Extracted material:
= Beginning of Section =
(* ===== verification/Checker.v ===== *)
(** The workload checker of [checker.rs]: the reconstruction of each
    invocation's streams from the recorded events, the trace of process and
    network facts, and the evaluation of the process, response-integrity,
    outage and recovery properties.

    The five fields a stream has in [InvocationStreams] (bytes, pending bytes,
    lines, offset, first event of the current line) are the record
    [StreamState], one per stream, as the source's [match stream] selects them
    together.  [u64] counters wrap; a slice index out of range is a panic,
    modelled by [None].  SHA-256 is the class of the prelude. *)

From stdpp Require Import ssreflect.
From Stdlib Require Import Strings.Byte.
From S2P Require Import Prelude Types Std Protocol Assertions Tree.

Definition MAX_RESPONSE_LINE_BYTES : Z := 1024.
Definition READY_LINE : string := "ready version=1".
Definition FRESH_STATE_LINE : string := "state value=fresh root=fresh".
Definition STATE_LINE_PREFIX : string := "state value=".
Definition ESCAPED_DESCENDANT_LINE : string := "descendant state=escaped".
Definition NETWORK_INTERFACE : string := "eth0".
Definition GUEST_CIDR : string := "10.0.2.15/24".
Definition FIXTURE_PEER : string := "10.0.2.2".

Definition echo_token (seed invocation : Z) : string :=
  "echo-" +:+ fmt_dec invocation +:+ "-" +:+ fmt_hex 16 seed.

Definition request_phase (index activation restoration : Z) : RequestPhase :=
  if index <? activation then PreOutage
  else if index <? restoration then Outage
  else Recovery.

Definition expected_network_line (request : PlannedRequest) (phase : RequestPhase) : string :=
  match phase with
  | Outage => "network state=unavailable request=" +:+ request.(request_id)
              +:+ " errno=" +:+ fmt_dec EACCES
  | PreOutage | Recovery => "network state=ok request=" +:+ request.(request_id)
  end.

(** ** Streams *)

Record CompletedLine := {
  text : string;
  line_event_id : Z;
  first_event_id : Z;
}.

Record StreamState := MkStream {
  stream_bytes : bytes;
  pending : bytes;
  lines : list CompletedLine;
  stream_offset : Z;
  line_event : option Z;
}.

Definition empty_stream : StreamState := MkStream [] [] [] 0 None.

Record InvocationStreams := MkStreams {
  stdout : StreamState;
  stderr : StreamState;
  stdout_over_bound : bool;
  stdout_over_bound_seen : bool;
  input_offset : Z;
  input_commands : list Z;
  data_input_events : list Z;
  eof_inputs : Z;
  input_eof : bool;
  s_sequence : Z;
  s_frames : Z;
  s_violations : list string;
}.

Definition InvocationStreams_default : InvocationStreams :=
  MkStreams empty_stream empty_stream false false 0 [] [] 0 false 0 0 [].

(** What the line-splitting loop of [push] changes. *)
Record Splitter := MkSplitter {
  sp_pending : bytes;
  sp_lines : list CompletedLine;
  sp_line_event : option Z;
  sp_violations : list string;
  sp_over_bound : bool;
  sp_over_bound_seen : bool;
}.

(** One iteration of [while let Some(index) = pending.iter().position(...)]. *)
Definition split_line (invocation event_id : Z) (stream : OutputStream) (index : nat)
    (s : Splitter) : Splitter :=
  let line := take index s.(sp_pending) in
  let rest := drop (S index) s.(sp_pending) in
  let text := from_utf8_lossy line in
  let too_long := MAX_RESPONSE_LINE_BYTES <? str_len text in
  let is_stdout := bool_decide (stream = Stdout) in
  {| sp_pending := rest;
     sp_lines := s.(sp_lines) ++
       [{| text := text; line_event_id := event_id;
           first_event_id := default event_id s.(sp_line_event) |}];
     sp_line_event := if is_empty rest then None else Some event_id;
     sp_violations :=
       if too_long then
         s.(sp_violations) ++ ["invocation " +:+ fmt_dec invocation +:+ " "
           +:+ OutputStream_name stream +:+ " line exceeds the response bound"]
       else s.(sp_violations);
     sp_over_bound := if is_stdout then false else s.(sp_over_bound);
     sp_over_bound_seen := if too_long && is_stdout then true else s.(sp_over_bound_seen) |}.

(** Each iteration drops at least the newline, so as many iterations as there
    are pending bytes suffice. *)
Fixpoint split_lines (fuel : nat) (invocation event_id : Z) (stream : OutputStream)
    (s : Splitter) : Splitter :=
  match fuel with
  | O => s
  | S fuel =>
      match position (fun b => bool_decide (b = NEWLINE)) s.(sp_pending) with
      | None => s
      | Some index =>
          split_lines fuel invocation event_id stream
            (split_line invocation event_id stream index s)
      end
  end.

Definition select_stream (s : InvocationStreams) (stream : OutputStream) : StreamState :=
  match stream with Stdout => s.(stdout) | Stderr => s.(stderr) end.

Definition streams_push (s : InvocationStreams) (event_id invocation : Z)
    (stream : OutputStream) (offset sequence : Z) (data : bytes) : InvocationStreams :=
  let violations :=
    if bool_decide (checked_add64 s.(s_sequence) 1 = Some sequence) then s.(s_violations)
    else s.(s_violations) ++ ["invocation " +:+ fmt_dec invocation +:+ " sequence jumped from "
           +:+ fmt_dec s.(s_sequence) +:+ " to " +:+ fmt_dec sequence +:+ " at event "
           +:+ fmt_dec event_id] in
  let st := select_stream s stream in
  let violations :=
    if offset =? st.(stream_offset) then violations
    else violations ++ ["invocation " +:+ fmt_dec invocation +:+ " " +:+ OutputStream_name stream
           +:+ " offset " +:+ fmt_dec offset +:+ " is not contiguous with "
           +:+ fmt_dec st.(stream_offset)] in
  let line_event :=
    if is_empty st.(pending) && negb (is_empty data) then Some event_id else st.(line_event) in
  let sp := split_lines (length (st.(pending) ++ data)) invocation event_id stream
    (MkSplitter (st.(pending) ++ data) st.(lines) line_event violations
       s.(stdout_over_bound) s.(stdout_over_bound_seen)) in
  let st := MkStream (st.(stream_bytes) ++ data) sp.(sp_pending) sp.(sp_lines)
              (saturating_add64 offset (zlen data)) sp.(sp_line_event) in
  let unterminated := bool_decide (stream = Stdout) && negb sp.(sp_over_bound)
    && (MAX_RESPONSE_LINE_BYTES <? zlen sp.(sp_pending)) in
  {| stdout := match stream with Stdout => st | Stderr => s.(stdout) end;
     stderr := match stream with Stdout => s.(stderr) | Stderr => st end;
     stdout_over_bound := if unterminated then true else sp.(sp_over_bound);
     stdout_over_bound_seen := if unterminated then true else sp.(sp_over_bound_seen);
     input_offset := s.(input_offset);
     input_commands := s.(input_commands);
     data_input_events := s.(data_input_events);
     eof_inputs := s.(eof_inputs);
     input_eof := s.(input_eof);
     s_sequence := sequence;
     s_frames := add64 s.(s_frames) 1;
     s_violations :=
       if unterminated then
         sp.(sp_violations) ++ ["invocation " +:+ fmt_dec invocation
           +:+ " stdout line exceeds the response bound before its newline"]
       else sp.(sp_violations) |}.

(** The violations one accepted input adds. *)
Definition input_violations (s : InvocationStreams)
    (invocation event_id command_id offset nbytes : Z) (eof : bool) : list string :=
  let inv := "invocation " +:+ fmt_dec invocation in
  let at_event := " at event " +:+ fmt_dec event_id in
  (if bool_decide (checked_add64 s.(input_offset) nbytes = Some offset) then []
   else [inv +:+ " input offset " +:+ fmt_dec offset +:+ " does not follow "
         +:+ fmt_dec s.(input_offset) +:+ " plus " +:+ fmt_dec nbytes +:+ " byte(s)" +:+ at_event])
  ++ (if eof && negb (nbytes =? 0)
      then [inv +:+ " accepted an end-of-input with " +:+ fmt_dec nbytes +:+ " bytes" +:+ at_event]
      else [])
  ++ (if negb eof && (nbytes =? 0)
      then [inv +:+ " accepted an empty input command" +:+ at_event] else [])
  ++ (if eof && s.(input_eof)
      then [inv +:+ " accepted a second end-of-input" +:+ at_event] else [])
  ++ (if negb eof && s.(input_eof)
      then [inv +:+ " accepted an input command after the end of input" +:+ at_event] else [])
  ++ match rev s.(input_commands) with
     | previous :: _ =>
         if command_id <=? previous
         then [inv +:+ " input command " +:+ fmt_dec command_id +:+ " does not advance past "
               +:+ fmt_dec previous +:+ at_event]
         else []
     | [] => []
     end.

Definition push_input (s : InvocationStreams)
    (invocation event_id command_id offset nbytes : Z) (eof : bool) : InvocationStreams :=
  {| stdout := s.(stdout);
     stderr := s.(stderr);
     stdout_over_bound := s.(stdout_over_bound);
     stdout_over_bound_seen := s.(stdout_over_bound_seen);
     input_offset := offset;
     input_commands := s.(input_commands) ++ [command_id];
     data_input_events :=
       if eof then s.(data_input_events) else s.(data_input_events) ++ [event_id];
     eof_inputs := if eof then add64 s.(eof_inputs) 1 else s.(eof_inputs);
     input_eof := if eof then true else s.(input_eof);
     s_sequence := s.(s_sequence);
     s_frames := s.(s_frames);
     s_violations := s.(s_violations)
       ++ input_violations s invocation event_id command_id offset nbytes eof |}.

(** ** The trace *)

Record StartRecord := {
  start_invocation : Z;
  start_launch : LaunchIdentity;
  start_event : Z;
}.

Record ExitRecord := {
  exit_invocation : Z;
  exit_status : ProcessExit;
  exit_stdout_bytes : Z;
  exit_stdout_sha256 : string;
  exit_stderr_bytes : Z;
  exit_stderr_sha256 : string;
  exit_frames : Z;
  exit_event : Z;
}.

Record TerminationRecord := {
  termination_invocation : Z;
  termination_signal : Z;
  termination_event : Z;
}.

Record CleanupRecord := {
  cleanup_invocation : Z;
  cleanup_reaped : Z;
  cleanup_event : Z;
}.

Record LaunchFailureRecord := {
  failure_invocation : Z;
  failure_kind : LaunchFailure;
}.

Record ConfiguredRecord := {
  configured_gateway : string;
  configured_event : Z;
}.

Record WorkloadTrace := MkTrace {
  starts : list StartRecord;
  exits : list ExitRecord;
  terminations : list TerminationRecord;
  cleanups : list CleanupRecord;
  launch_failures : list LaunchFailureRecord;
  activations : list (string * Z);
  restorations : list (string * Z);
  configured : option ConfiguredRecord;
  invocations : gmap Z InvocationStreams;
  violations : list string;
}.

Definition WorkloadTrace_default : WorkloadTrace :=
  MkTrace [] [] [] [] [] [] [] None ∅ [].

Definition started (t : WorkloadTrace) (invocation : Z) : bool :=
  existsb (fun s => s.(start_invocation) =? invocation) t.(starts).
Definition exited (t : WorkloadTrace) (invocation : Z) : bool :=
  existsb (fun e => e.(exit_invocation) =? invocation) t.(exits).
Definition terminated (t : WorkloadTrace) (invocation : Z) : bool :=
  existsb (fun e => e.(termination_invocation) =? invocation) t.(terminations).
Definition cleaned (t : WorkloadTrace) (invocation : Z) : bool :=
  existsb (fun e => e.(cleanup_invocation) =? invocation) t.(cleanups).
Definition launch_failed (t : WorkloadTrace) (invocation : Z) : bool :=
  existsb (fun f => f.(failure_invocation) =? invocation) t.(launch_failures).

(** Field updates: one per field [push] assigns. *)
Definition add_violation (t : WorkloadTrace) (v : string) : WorkloadTrace :=
  MkTrace t.(starts) t.(exits) t.(terminations) t.(cleanups) t.(launch_failures)
    t.(activations) t.(restorations) t.(configured) t.(invocations) (t.(violations) ++ [v]).
Definition add_start (t : WorkloadTrace) (r : StartRecord) : WorkloadTrace :=
  MkTrace (t.(starts) ++ [r]) t.(exits) t.(terminations) t.(cleanups) t.(launch_failures)
    t.(activations) t.(restorations) t.(configured) t.(invocations) t.(violations).
Definition add_exit (t : WorkloadTrace) (r : ExitRecord) : WorkloadTrace :=
  MkTrace t.(starts) (t.(exits) ++ [r]) t.(terminations) t.(cleanups) t.(launch_failures)
    t.(activations) t.(restorations) t.(configured) t.(invocations) t.(violations).
Definition add_termination (t : WorkloadTrace) (r : TerminationRecord) : WorkloadTrace :=
  MkTrace t.(starts) t.(exits) (t.(terminations) ++ [r]) t.(cleanups) t.(launch_failures)
    t.(activations) t.(restorations) t.(configured) t.(invocations) t.(violations).
Definition add_cleanup (t : WorkloadTrace) (r : CleanupRecord) : WorkloadTrace :=
  MkTrace t.(starts) t.(exits) t.(terminations) (t.(cleanups) ++ [r]) t.(launch_failures)
    t.(activations) t.(restorations) t.(configured) t.(invocations) t.(violations).
Definition add_launch_failure (t : WorkloadTrace) (r : LaunchFailureRecord) : WorkloadTrace :=
  MkTrace t.(starts) t.(exits) t.(terminations) t.(cleanups) (t.(launch_failures) ++ [r])
    t.(activations) t.(restorations) t.(configured) t.(invocations) t.(violations).
Definition add_activation (t : WorkloadTrace) (r : string * Z) : WorkloadTrace :=
  MkTrace t.(starts) t.(exits) t.(terminations) t.(cleanups) t.(launch_failures)
    (t.(activations) ++ [r]) t.(restorations) t.(configured) t.(invocations) t.(violations).
Definition add_restoration (t : WorkloadTrace) (r : string * Z) : WorkloadTrace :=
  MkTrace t.(starts) t.(exits) t.(terminations) t.(cleanups) t.(launch_failures)
    t.(activations) (t.(restorations) ++ [r]) t.(configured) t.(invocations) t.(violations).
Definition set_configured (t : WorkloadTrace) (r : ConfiguredRecord) : WorkloadTrace :=
  MkTrace t.(starts) t.(exits) t.(terminations) t.(cleanups) t.(launch_failures)
    t.(activations) t.(restorations) (Some r) t.(invocations) t.(violations).
(** [self.invocations.entry(invocation).or_default()] followed by an update. *)
Definition update_invocation (t : WorkloadTrace) (invocation : Z)
    (f : InvocationStreams -> InvocationStreams) : WorkloadTrace :=
  MkTrace t.(starts) t.(exits) t.(terminations) t.(cleanups) t.(launch_failures)
    t.(activations) t.(restorations) t.(configured)
    (<[invocation := f (default InvocationStreams_default (t.(invocations) !! invocation))]>
       t.(invocations))
    t.(violations).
= End of Section =
The problem: Beginning with the very first line of the material, please return exactly each line down to and including the one with "[u64] counters wrap;".

Answer to this exercise:
(* ===== verification/Checker.v ===== *)
(** The workload checker of [checker.rs]: the reconstruction of each
    invocation's streams from the recorded events, the trace of process and
    network facts, and the evaluation of the process, response-integrity,
    outage and recovery properties.

    The five fields a stream has in [InvocationStreams] (bytes, pending bytes,
    lines, offset, first event of the current line) are the record
    [StreamState], one per stream, as the source's [match stream] selects them
    together.  [u64] counters wrap; a slice index out of range is a panic,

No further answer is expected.